Why is this such a common way to think?

Personally some of the worst things I have done I have learnt from my peers. My middle-class innocent parents are not to blame.

> Mother is a safe haven and initial care and nurture

I think stereotypes are dangerous. I'm middle-aged and while we can make generalisations about mothers and fathers, I've learnt that those generalisations can't be applied to individual mothers and fathers.

And conversing about this is just plain hard. I definitely don't want to attack you: https://news.ycombinator.com/item?id=35576696

Anyways: To my best knowledge I've really veered off the path - please don't delve into my comment too far. Black and white thinking can be a problem and I'm just as guilty of that as anybody: https://en.m.wikipedia.org/wiki/Splitting_(psychology)

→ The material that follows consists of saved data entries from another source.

Lemma session_parts M g a m ls fl qs i c : gate_repr M g a m ls fl qs -> g_conn g !! i = Some c ->
  exists l q, ls !! i = Some l /\ qs !! i = Some q /\
    buf_repr M (nodes (g_mp g)) (c_buffer c) l q /\
    pool_repr (g_mp g) fl l (concat (delete i ls)).
Proof.
  intros [] Hc. pose proof gr_store0 as (Hp & Hls & Hqs & Hall).
  rewrite length_fmap in Hls, Hqs. pose proof (lookup_lt_Some _ _ _ Hc).
  destruct (lookup_lt_is_Some_2 ls i) as [l Hl]; [lia|].
  destruct (lookup_lt_is_Some_2 qs i) as [q Hq]; [lia|].
  exists l, q. split_and!; [done|done| |by apply pool_repr_focus].
  apply (Hall i); [by rewrite list_lookup_fmap, Hc|done|done].
Qed.

(** *** The events *)

Section events_repr.
Context (qn : list Z -> Z).

(** A message of the socket thread goes to its handler. *)
Lemma gate_call_socket g e m sz : gate_msg e = MsgSocket 0 m sz ->
  gate_call qn g e = dispatch_socket_message g m sz.
Proof.
  intros He. unfold gate_call. rewrite He. cbn [_cb]. rewrite bool_decide_true by done.
  by destruct (dispatch_socket_message g m sz) as [[]| |].
Qed.

Lemma data_event M g a m ls fl qs id data : gate_repr M g a m ls fl qs -> 0 <= M ->
  Bytes data -> M + Z.of_nat (length data) < 2 ^ 31 ->
  exists g', gate_call qn g (EvData id data) = Ret (g', (spec_data a id data).2) /\
    gate_refines_spec (M + Z.of_nat (length data)) g' (spec_data a id data).1.
Proof.
  intros Hg HM HB Hlt. erewrite gate_call_socket by reflexivity.
  unfold dispatch_socket_message, spec_data.
  cbn [sm_type sm_id sm_ud sm_buffer]. rewrite bool_decide_true by done.
  destruct (lookup_session _ _ _ _ _ _ _ id Hg)
    as [(i & s & c & Hi & Hs & Hc & Hcr & Hq & ->)|(_ & Hs & ->)]; rewrite bind_Ret, Hs.
  2: { rewrite bool_decide_false by lia. exists g. split; [done|].
       destruct Hg. exists m, ls, fl, qs. constructor; try done.
       destruct gr_store0 as (Hp & H1 & H2 & Hall). split_and!; [done..|].
       intros k db l q Hdb Hl Hq. destruct (Hall k db l q Hdb Hl Hq) as (Hr & ? & ?).
       split_and!; [eapply db_repr_mono; [|exact Hr]; lia|done|done]. }
  rewrite bool_decide_true by lia. change (default [] (Some data)) with data.
  rewrite read_bytes_all by done.
  rewrite bind_Ret. unfold dispatch_message. step_with (read_at_Some _ _ _ Hc).
  destruct (session_parts _ _ _ _ _ _ _ _ _ Hg Hc) as (l & q & Hl & Hq' & Hb & Hp).
  assert (q = s_queue s) as -> by congruence. destruct (s_queue s) as [h bs] eqn:Esq.
  destruct (db_call1_spec M (a_hs a) (OpPush 0 data) (c_buffer c) (g_mp g) fl l
    (concat (delete i ls)) (h, bs) RUnit (h, bs ++ data))
    as (db1 & mp1 & fl1 & l1 & He & Hb1 & Hp1 & Hf1);
    [apply Hg|simpl; lia|done|done|done|simpl; by rewrite bool_decide_true|].
  cbn [db_call1 pushed1] in He, Hb1.
  destruct (databuffer_push (c_buffer c) (g_mp g) data) as [[db0 mp0]| |]; try done.
  rewrite bind_Ret in He. injection He as -> ->. rewrite bind_Ret.
  set (M' := M + Z.of_nat (length data)) in *.
  destruct (dispatch_loop_spec M' g a c id s (concat (delete i ls)) (gr_watchdog _ _ _ _ _ _ _ Hg)
    (gr_broker _ _ _ _ _ _ _ Hg) (gr_tag _ _ _ _ _ _ _ Hg) (gr_hs _ _ _ _ _ _ _ Hg)
    (gr_hs24 _ _ _ _ _ _ _ Hg) Hcr Hlt ltac:(lia) (S (S (length (bs ++ data)))) db1 mp1 fl1 l1
    (h, bs ++ data) [] Hb1 Hp1) as (db2 & mp2 & fl2 & l2 & He2 & Hb2 & Hp2 & Hf2).
  { unfold weight. cbn [fst snd]. case_bool_decide; lia. }
  assert (Hsz : Z.to_nat (db_size db1) = length (bs ++ data)).
  { destruct Hb1 as ([_ Hsz] & _). rewrite Hsz. cbn [snd]. lia. }
  rewrite Hsz, He2, bind_Ret. cbn [app].
  rewrite write_at_lt by by eapply lookup_lt_Some. rewrite bind_Ret. cbn [fst snd].
  destruct (spec_packets _ a id s (h, bs ++ data)) as [acts q2]. cbn [fst snd] in *.
  eexists. split; [reflexivity|]. exists m. do 3 eexists.
  eapply session_update; [exact Hg|lia|exact Hi|exact Hl| |exact Hb2|exact Hp2|].
  - by destruct Hcr as (? & ? & ? & ?).
  - intros j Hj. by rewrite Hf2, Hf1.
Qed.

Lemma connect_event M g a m ls fl qs id : gate_repr M g a m ls fl qs ->
  gate_call qn g (EvConnect id) = Ret (g, (spec_call qn a (EvConnect id)).2) /\
  (spec_call qn a (EvConnect id)).1 = a.
Proof.
  intros Hg. erewrite gate_call_socket by reflexivity.
  cbn [spec_call]. unfold dispatch_socket_message. cbn [sm_type sm_id].
  rewrite (bool_decide_false (_ = SKYNET_SOCKET_TYPE_DATA)) by done.
  rewrite (bool_decide_true (SKYNET_SOCKET_TYPE_CONNECT = _)) by done.
  rewrite (gr_listen _ _ _ _ _ _ _ Hg).
  destruct (bool_decide_reflect (id = a_listen a)); [done|].
  destruct (lookup_session _ _ _ _ _ _ _ id Hg)
    as [(i & s & c & Hi & Hs & Hc & Hcr & Hq & ->)|(_ & Hs & ->)]; rewrite bind_Ret, Hs.
  - rewrite bool_decide_true by lia. step_with (read_at_Some _ _ _ Hc).
    destruct Hcr as (_ & _ & _ & ->). unfold _report, a_report.
    by rewrite (gr_watchdog _ _ _ _ _ _ _ Hg).
  - by rewrite bool_decide_false by lia.
Qed.

Lemma client_event M g a m ls fl qs msg : gate_repr M g a m ls fl qs ->
  gate_call qn g (EvClient msg) = Ret (g, (spec_call qn a (EvClient msg)).2) /\
  (spec_call qn a (EvClient msg)).1 = a.
Proof.
  intros Hg. unfold gate_call. cbn [gate_msg _cb spec_call]. unfold cb_client.
  destruct (bool_decide_reflect (Z.of_nat (length msg) <= 4)); [done|].
  destruct (lookup_session _ _ _ _ _ _ _ (client_uid msg) Hg)
    as [(i & s & c & Hi & Hs & Hc & Hcr & Hq & ->)|(_ & Hs & ->)]; rewrite bind_Ret, Hs.
  - by rewrite bool_decide_true by lia.
  - by rewrite bool_decide_false by lia.
Qed.

(** *** Text commands *)

(** What [_parm] leaves in front is the argument. *)
Lemma parm_arg msg rest i : exists x,
  _parm (msg ++ 0 :: rest) (length msg) i = after_spaces (drop i msg) ++ 0 :: x.
Proof.
  unfold _parm. rewrite take_app_length, <- drop_drop.
  set (d := drop i msg). assert (drop (count_spaces d) d = after_spaces d) as ->; [|eauto].
  induction d as [|c d IH]; [done|]. cbn [count_spaces after_spaces]. by case_bool_decide.
Qed.

Lemma after_spaces_Forall (P : Z -> Prop) s : Forall P s -> Forall P (after_spaces s).
Proof. induction 1; cbn [after_spaces]; [constructor|]. case_bool_decide; [done|by constructor]. Qed.

Lemma split_space_Forall (P : Z -> Prop) s : Forall P s ->
  Forall P (split_space s).1 /\ forall r, (split_space s).2 = Some r -> Forall P r.
Proof.
  intros Hs. rewrite <- (split_space_join s) in Hs. unfold join_space in Hs.
  apply Forall_app in Hs as [Hw Hr]. split; [done|]. intros r Hsome. rewrite Hsome in Hr.
  by apply Forall_cons in Hr as [_ Hr].
Qed.

(** The word of a command. *)
Lemma command_word msg :
  match list_find (fun c => c = 32) msg with Some (i, _) => i | None => length msg end =
  length (split_space msg).1.
Proof.
  rewrite find_space. pose proof (split_space_join msg) as Hj.
  destruct (split_space msg) as [w [r|]]; [done|]. cbn [fst snd] in *. unfold join_space in Hj.
  by rewrite <- Hj, app_nil_r.
Qed.

Lemma is_command_prefix msg rest name : Forall (fun c => c <> 0) msg ->
  is_command (msg ++ 0 :: rest) name (length (split_space msg).1) =
    Ret (bool_decide ((split_space msg).1 `prefix_of` bytes_of name)).
Proof.
  intros Hm. unfold is_command. rewrite <- (split_space_join msg) at 1. unfold join_space.
  rewrite <- app_assoc. by apply memcmp_prefix, split_space_Forall.
Qed.

Lemma forward_agent_spec M g a m ls fl qs id agent client : gate_repr M g a m ls fl qs ->
  let a' := (spec_order qn a [] (OrderForward id agent client)).1 in
  exists g', _forward_agent g id agent client = Ret g' /\ gate_refines_spec M g' a'.
Proof.
  intros Hg. cbn [spec_order]. unfold _forward_agent.
  destruct (lookup_session _ _ _ _ _ _ _ id Hg)
    as [(i & s & c & Hi & Hs & Hc & Hcr & Hq & ->)|(_ & Hs & ->)]; rewrite bind_Ret, Hs.
  - rewrite bool_decide_true by lia. step_with (read_at_Some _ _ _ Hc).
    rewrite write_at_lt, !bind_Ret by by eapply lookup_lt_Some.
    destruct (session_parts _ _ _ _ _ _ _ _ _ Hg Hc) as (l & q & Hl & Hq' & Hb & Hp).
    assert (q = s_queue s) as -> by congruence.
    eexists. split; [reflexivity|]. exists m. do 3 eexists.
    eapply session_update; [exact Hg|lia|exact Hi|exact Hl| |exact Hb|exact Hp|done].
    by destruct Hcr as (? & ? & ? & ?).
  - rewrite bool_decide_false by lia. exists g. split; [done|]. by exists m, ls, fl, qs.
Qed.

(** The two [strsep] find the fields. *)
Lemma cmd_forward_spec g arg x : Forall (fun c => c <> 0) arg ->
  match forward_fields arg with
  | Some (_, agent, client) => agent <> [] /\ client <> []
  | None => True
  end ->
  cmd_forward g (arg ++ 0 :: x) =
    match forward_fields arg with
    | Some (id, agent, client) =>
      g ← _forward_agent g (i32 (strtol10 id)) (u32 (strtoul16 (tail agent)))
            (u32 (strtoul16 (tail client)));
      Ret (g, [])
    | None => Ret (g, [])
    end.
Proof.
  intros Harg Hf. unfold cmd_forward, forward_fields in *.
  pose proof (strsep_split [] arg x Harg) as H1. cbn [app length] in H1. change (Z.of_nat 0) with 0 in H1.
  rewrite H1. clear H1. destruct (split_space_Forall _ _ Harg) as [Hw1 Hr1].
  destruct (split_space arg) as [w1 [r1|]]; [|done]. cbn [fst snd] in *.
  specialize (Hr1 _ eq_refl). rewrite bind_Ret. rewrite Z.add_0_l.
  pose proof (cstring_at [] w1 (r1 ++ 0 :: x) 0 eq_refl Hw1) as Hc. cbn [app] in Hc. rewrite Hc, bind_Ret. clear Hc.
  pose proof (strsep_split (w1 ++ [0]) r1 x Hr1) as H2. rewrite <- app_assoc in H2. cbn [app] in H2.
  rewrite length_app, Nat2Z.inj_add in H2. cbn [length] in H2. change (Z.of_nat 1) with 1 in H2.
  rewrite H2. clear H2. destruct (split_space_Forall _ _ Hr1) as [Hw2 Hr2].
  destruct (split_space r1) as [w2 [r2|]]; [|done]. cbn [fst snd] in *.
  specialize (Hr2 _ eq_refl). rewrite bind_Ret, <- app_assoc. cbn [app].
  destruct Hf as [Hne2 Hne3]. destruct w2 as [|c2 w2]; [done|]. destruct r2 as [|c3 r2]; [done|].
  apply Forall_cons in Hw2 as [_ Hw2]. apply Forall_cons in Hr2 as [_ Hr2]. cbn [tail].
  pose proof (cstring_at (w1 ++ 0 :: [c2]) w2 ((c3 :: r2) ++ 0 :: x) (Z.of_nat (length w1) + 1 + 1)) as H3.
  rewrite <- app_assoc in H3. cbn [app] in H3 |- *. rewrite H3; [|rewrite length_app; cbn; lia|done].
  rewrite bind_Ret. clear H3.
  pose proof (cstring_at (w1 ++ 0 :: (c2 :: w2) ++ [0; c3]) r2 x
    (Z.of_nat (length w1) + 1 + Z.of_nat (length (c2 :: w2)) + 1 + 1)) as H4.
  rewrite <- !app_assoc in H4. cbn [app] in H4. rewrite <- app_assoc in H4. cbn [app] in H4 |- *.
  rewrite H4; [by rewrite bind_Ret| |done]. rewrite !length_app. cbn [length]. rewrite length_app. cbn [length]. lia.
Qed.

Lemma kick_spec M g a m ls fl qs msg arg x id : gate_repr M g a m ls fl qs ->
  Forall (fun c => c <> 0) arg -> id = i32 (strtol10 arg) ->
  cmd_kick g (arg ++ 0 :: x) = Ret (g, (spec_order qn a msg (OrderKick id)).2).
Proof.
  intros Hg Harg ->. unfold cmd_kick. pose proof (cstring_at [] arg x 0 eq_refl Harg) as Hc. cbn [app] in Hc.
  rewrite Hc, bind_Ret. cbv zeta. cbn [spec_order snd].
  destruct (lookup_session _ _ _ _ _ _ _ (i32 (strtol10 arg)) Hg)
    as [(i & s & c & _ & Hs & _ & _ & _ & ->)|(_ & Hs & ->)]; rewrite bind_Ret, Hs.
  - by rewrite bool_decide_true by lia.
  - by rewrite bool_decide_false by lia.
Qed.

(** Every text is carried out as the order it is read as. *)
Lemma ctrl_spec M g a m ls fl qs msg rest : gate_repr M g a m ls fl qs -> text_legal msg ->
  exists g', _ctrl_ qn g msg rest = Ret (g', (spec_order qn a msg (parse_order msg)).2) /\
    gate_refines_spec M g' (spec_order qn a msg (parse_order msg)).1.
Proof.
  intros Hg (Hm & Hlen & Hf). assert (Hsame : gate_refines_spec M g a) by by exists m, ls, fl, qs.
  unfold _ctrl_, parse_order. cbv zeta. rewrite (bool_decide_false (length msg = 0%nat)) by lia.
  rewrite command_word. destruct (parm_arg msg rest (length (split_space msg).1)) as [x Hx]. rewrite Hx.
  set (w := (split_space msg).1) in *. set (arg := after_spaces (drop (length w) msg)) in *.
  assert (Harg : Forall (fun c => c <> 0) arg) by by apply after_spaces_Forall, Forall_drop.
  pose proof (cstring_at [] arg x 0 eq_refl Harg) as Hc. cbn [app] in Hc.
  assert (Hcmd : forall name, is_command (msg ++ 0 :: rest) name (length w) = Ret (bool_decide (w `prefix_of` bytes_of name))).
  { intros name. by apply is_command_prefix. }
  rewrite (Hcmd "kick"%string), bind_Ret.
  destruct (bool_decide (w `prefix_of` bytes_of "kick")).
  { exists g. split; [by eapply kick_spec|done]. }
  rewrite (Hcmd "forward"%string), bind_Ret. destruct (bool_decide (w `prefix_of` bytes_of "forward")).
  { rewrite cmd_forward_spec by done. destruct (forward_fields arg) as [[[id agent] client]|]; [|by exists g].
    destruct (forward_agent_spec M g a m ls fl qs (i32 (strtol10 id)) (u32 (strtoul16 (tail agent)))
      (u32 (strtoul16 (tail client))) Hg) as (g' & -> & Hg'). rewrite bind_Ret. exists g'.
    cbn [spec_order] in *. by destruct (a_sessions a !! _). }
  rewrite (Hcmd "broker"%string), bind_Ret. destruct (bool_decide (w `prefix_of` bytes_of "broker")).
  { rewrite Hc, bind_Ret. eexists. split; [reflexivity|]. exists m, ls, fl, qs. destruct Hg. by constructor. }
  rewrite (Hcmd "start"%string), bind_Ret. destruct (bool_decide (w `prefix_of` bytes_of "start")).
  { exists g. by rewrite (gr_listen _ _ _ _ _ _ _ Hg). }
  rewrite (Hcmd "close"%string), bind_Ret. destruct (bool_decide (w `prefix_of` bytes_of "close")).
  { cbn [spec_order]. rewrite (gr_listen _ _ _ _ _ _ _ Hg), (bool_decide_ext (a_listen a >= 0) (0 <= a_listen a)) by lia.
    case_bool_decide; [|by exists g]. eexists. split; [reflexivity|].
    exists m, ls, fl, qs. destruct Hg. by constructor. }
  pose proof (cstring_at [] msg rest 0 eq_refl Hm) as Hcm. cbn [app] in Hcm. rewrite Hcm, bind_Ret. by exists g.
Qed.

> Remember those days when parents were held responsible for their kids,

That idea is pure revisionism coming from individualist ideology.

In 'those' days, everybody raised everyone. 'It takes a village' and all that. Check any actual scientific research on the matter.

Without time or geo bounds both of you are wrong.
I was a full-time mom for a lot of years and I'm not religious, but in religious families, religion strongly shapes concepts of morality.

Currently, the Catholic church has a track record of de facto aiding and abetting child molesting priests. I think there's room for improvement.